In search of effective and efficient Pipeline for Distillating Knowledge in Convolutional Neural Networks

Primary LanguagePythonMIT LicenseMIT

Plug (Cheap Conv) and Play

This repository contains the code for Knowledge Distillation in Convolutional Neural Network in Low-resource settings (both computational cost and data). The code is usable for both Classification and Semantic Segmantation tasks.


Follow below instructions for running knowledge distillation in DeepWV3Plus model for Cityscapes dataset:

  1. Download the dataset to data folder, the folder structure should be: data\gtFine\train as the sample set provided

  2. Download the pretrained model as a teacher from here and put it in checkpoints

  3. Try python train.py -c config.json to run code with default settings.


Resuming from checkpoints

You can resume from a previously saved checkpoint by adding resume_path in trainer of config.json such as:

"metrics": [],
"trainer": {
        "do_validation_interval": 100,
        "len_epoch": 100,
        "resume_path": "checkpoint-epoch20.pth",
        "tensorboard": true
"lr_scheduler": {


In our experiments, the student networks are finetuned with unlabeled images and usually requires less than 2 hours (on single P100 GPU) to achieve the results below.

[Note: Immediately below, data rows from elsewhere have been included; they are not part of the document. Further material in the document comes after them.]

(* ===== verification/WireProps.v ===== *)
(** * Properties of the wire codec *)
From S2P Require Import Prelude Endian Types Wire WireLayout WireFacts.

Lemma layout_length p :
  wf_packet p -> packet_valid p = true -> len (layout p) = packet_size p.
Proof.
  assert (PL : forall t q, length (prefix_layout t q) = 11%nat) by reflexivity.
  intros Hwf Hv.
  destruct p; cbn [wf_packet packet_valid layout packet_size] in *;
    unfold data_header_layout, selector_state_base_layout,
      cache_request_fixed_layout in *;
    rewrite ?length_app, ?PL; try (cbn [length be16_bytes be32_bytes]; wire_sizes; lia).
  - destruct Hwf as (_ & Hn & Hp). unfold u16 in Hn.
    assert (L : len (ptr_bytes payload payload_len) = payload_len).
    { apply ptr_bytes_length; [done|lia|].
      destruct payload; [left; eauto|right]. bool_hyps. lia. }
    cbn [length be16_bytes be32_bytes]. wire_sizes. lia.
  - bool_hyps. destruct (ss_calib s), (ss_holder s); destruct_or?; try done;
      cbn [length be16_bytes be32_bytes]; wire_sizes; lia.
  - rewrite length_replicate. cbn [length be16_bytes be32_bytes].
    unfold calib_probe_total; wire_sizes. lia.
  - destruct_and?. bool_hyps. unfold u8, u16 in *. wire_sizes.
    pose proof (bitmap_len_bounds h.(cr_window_len) ltac:(lia)).
    destruct missing as [m|]; [|done].
    pose proof (ptr_bytes_length (Some m) (bitmap_len h.(cr_window_len))
      ltac:(done) ltac:(lia) ltac:(left; eauto)).
    assert (len (ptr_bytes repair repair_len) = repair_len).
    { apply ptr_bytes_length; [done|lia|].
      destruct repair; [left; eauto|right]. bool_hyps. lia. }
    cbn [length be16_bytes be32_bytes]. lia.
  - destruct_and?. bool_hyps. unfold u16 in *. wire_sizes.
    destruct wrapped as [w|]; [|done].
    pose proof (ptr_bytes_length (Some w) wrapped_len
      ltac:(done) ltac:(lia) ltac:(left; eauto)).
    cbn [length be16_bytes be32_bytes]. lia.
Qed.

(** A LINK_REPORT used in the witnesses. *)
Definition sample_prefix : CommonPrefix := MkCommonPrefix 17 9 305419896.
Definition sample_report : LinkReport :=
  MkLinkReport sample_prefix 42 77 255 1000 0xA5 (-67) (-71) 13 90000 1200 2 65535 3.

Lemma sample_prefix_wf : wf_prefix sample_prefix.
Proof. repeat split; cbn; lia. Qed.
Lemma sample_report_wf : wf_packet (PLinkReport sample_report).
Proof. repeat split; cbn; lia. Qed.

(** A packet encoded into a large enough buffer decodes to its view. *)
Lemma encoded_decodes p o cap :
  wf_packet p -> packet_valid p = true -> packet_receivable p = true -> cap <= len o -> packet_size p <= cap ->
  exists o', encode_packet p (Some o) cap = Some (packet_size p, Some o') /\
    decode (Some (take (Z.to_nat (packet_size p)) o')) = Some (view p).
Proof.
  intros Hwf Hv Hr Hc Hs. exists (layout p ++ drop (Z.to_nat (packet_size p)) o).
  pose proof (layout_length p Hwf Hv) as L.
  split; [rewrite encode_packet_spec, Hv by done; by destruct (Z.leb_spec (packet_size p) cap); [|lia]|].
  replace (Z.to_nat (packet_size p)) with (length (layout p)) by lia.
  rewrite take_app_length. by apply decode_layout.
Qed.

(** C5. Round trip: whatever packet an encoder accepts and the receiver's own
    checks allow, encoding it into a large enough buffer succeeds, writes
    exactly the packet's size, leaves the rest of the buffer alone, and
    [decode] of the written bytes returns the packet, field for field. *)
Theorem wire_roundtrip p o cap :
  wf_packet p -> packet_valid p = true -> packet_receivable p = true ->
  cap <= len o -> packet_size p <= cap ->
  exists o', encode_packet p (Some o) cap = Some (packet_size p, Some o') /\
    drop (Z.to_nat (packet_size p)) o' = drop (Z.to_nat (packet_size p)) o /\
    decode (Some (take (Z.to_nat (packet_size p)) o')) = Some (view p).
Proof.
  intros Hwf Hv Hr Hc Hs. exists (layout p ++ drop (Z.to_nat (packet_size p)) o).
  pose proof (layout_length p Hwf Hv) as L.
  assert (Ln : Z.to_nat (packet_size p) = length (layout p)) by lia.
  split; [|split].
  - rewrite encode_packet_spec, Hv by done.
    by destruct (Z.leb_spec (packet_size p) cap); [|lia].
  - by rewrite Ln, drop_app_length.
  - rewrite Ln, take_app_length. by apply decode_layout.
Qed.

Lemma wire_roundtrip_witness :
  exists o', encode_packet (PLinkReport sample_report) (Some (replicate 40 0)) 40
    = Some (39, Some o') /\
    drop 39 o' = [0] /\ decode (Some (take 39 o')) = Some (DLinkReport sample_report).
Proof.
  apply (wire_roundtrip (PLinkReport sample_report) (replicate 40 0) 40);
    [apply sample_report_wf|reflexivity|reflexivity|vm_compute; discriminate
    |vm_compute; discriminate].
Defined.

(** The encoders implement the layout specification on every branch: with
    valid arguments and capacity they write [layout p] at the start of the
    buffer and return its size; otherwise they return 0 and write nothing; they
    never write outside the buffer. *)
Theorem encode_refines_layout p o cap :
  wf_packet p -> cap <= len o ->
  encode_packet p (Some o) cap =
  if packet_valid p && (packet_size p <=? cap)
  then Some (packet_size p,
             Some (layout p ++ drop (Z.to_nat (packet_size p)) o))
  else Some (0, Some o).
Proof. apply encode_packet_spec. Qed.

Lemma encode_refines_layout_witness :
  encode_packet (PLinkReport sample_report) (Some (replicate 38 7)) 38
  = Some (0, Some (replicate 38 7)).
Proof.
  rewrite (encode_refines_layout (PLinkReport sample_report) (replicate 38 7) 38);
    [reflexivity|apply sample_report_wf|vm_compute; discriminate].
Defined.

(** C12. [decode] is total and memory safe: on any byte string (or null
    pointer) it returns a packet or a [DecodeError] and never reads outside the
    received frame. *)
Theorem decode_memory_safe (b : ptr) :
  (forall buf, b = Some buf -> bytes buf) -> exists d, decode b = Some d.
Proof. apply decode_total_lemma. Qed.

Lemma decode_memory_safe_witness : exists d, decode (Some [0x57; 0x42; 0x19]) = Some d.
Proof.
  apply decode_memory_safe. intros buf [= <-].
  repeat constructor; cbn; lia.
Defined.

(** Canonicity: a byte string [decode] accepts as a packet is exactly the
    layout of the packet it returns (for CAL_PROBE, up to its padding), and that
    packet is well formed and structurally valid: two different frames are never
    read as the same packet, and what is received can be re-encoded verbatim. *)
Theorem decode_canonical buf d :
  bytes buf -> decode (Some buf) = Some d ->
  (exists e, d = DErr e) \/ (exists v, d = DReservedNack v) \/
  (exists v, d = DExtUnknown v) \/
  (exists p, received_as buf d p \/ probe_received_as buf d p).
Proof. apply decode_canonical_lemma. Qed.

Lemma decode_canonical_witness :
  let buf := [0x57; 0x42; 0x04; 0; 17; 0; 9; 0; 0; 0; 5] in
  let d := DHeartbeat (MkHeartbeat (MkCommonPrefix 17 9 5)) in
  (exists e, d = DErr e) \/ (exists v, d = DReservedNack v) \/
  (exists v, d = DExtUnknown v) \/
  (exists p, received_as buf d p \/ probe_received_as buf d p).
Proof.
  apply decode_canonical; [repeat constructor; cbn; lia | vm_compute; reflexivity].
Defined.

(** The report with another epoch. *)
Definition with_epoch (r : LinkReport) (e : Z) : LinkReport :=
  MkLinkReport r.(lr_prefix) r.(lr_target_originator) r.(lr_target_session)
    r.(lr_target_stream_id) e r.(lr_table_version) r.(lr_rssi_best) r.(lr_rssi_mean)
    r.(lr_loss_postdiv_prearq) r.(lr_uniq) r.(lr_diversity) r.(lr_adapters)
    r.(lr_probe_per) r.(lr_recommended_prof).

(** Stamping the epoch of an already encoded LINK_REPORT gives the frame
    the encoder would have produced with that epoch, byte for byte, and a buffer
    declared shorter than a report is refused untouched. *)
Theorem stamp_epoch_is_reencode r rest n e :
  link_report_stamp_epoch (Some (layout (PLinkReport r) ++ rest)) n e =
  if n <? kLinkReportSize
  then Some (false, Some (layout (PLinkReport r) ++ rest))
  else Some (true, Some (layout (PLinkReport (with_epoch r e)) ++ rest)).
Proof.
  unfold link_report_stamp_epoch. by destruct (n <? kLinkReportSize).
Qed.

Results on Test set. Note that all the submission are augmented with sliding windows and crop size of 1024.

Model Teacher Param Student Param Teacher mIoU Student mIoU
Deeplabv3+ (Wideresnet38) Video augmented 137M 92M 83.4 82.1
Deeplabv3+ (Wideresnet38) Video augmented 137M 79M 83.4 81.3

Results on Val set. We don't use test-time augmentation on val set.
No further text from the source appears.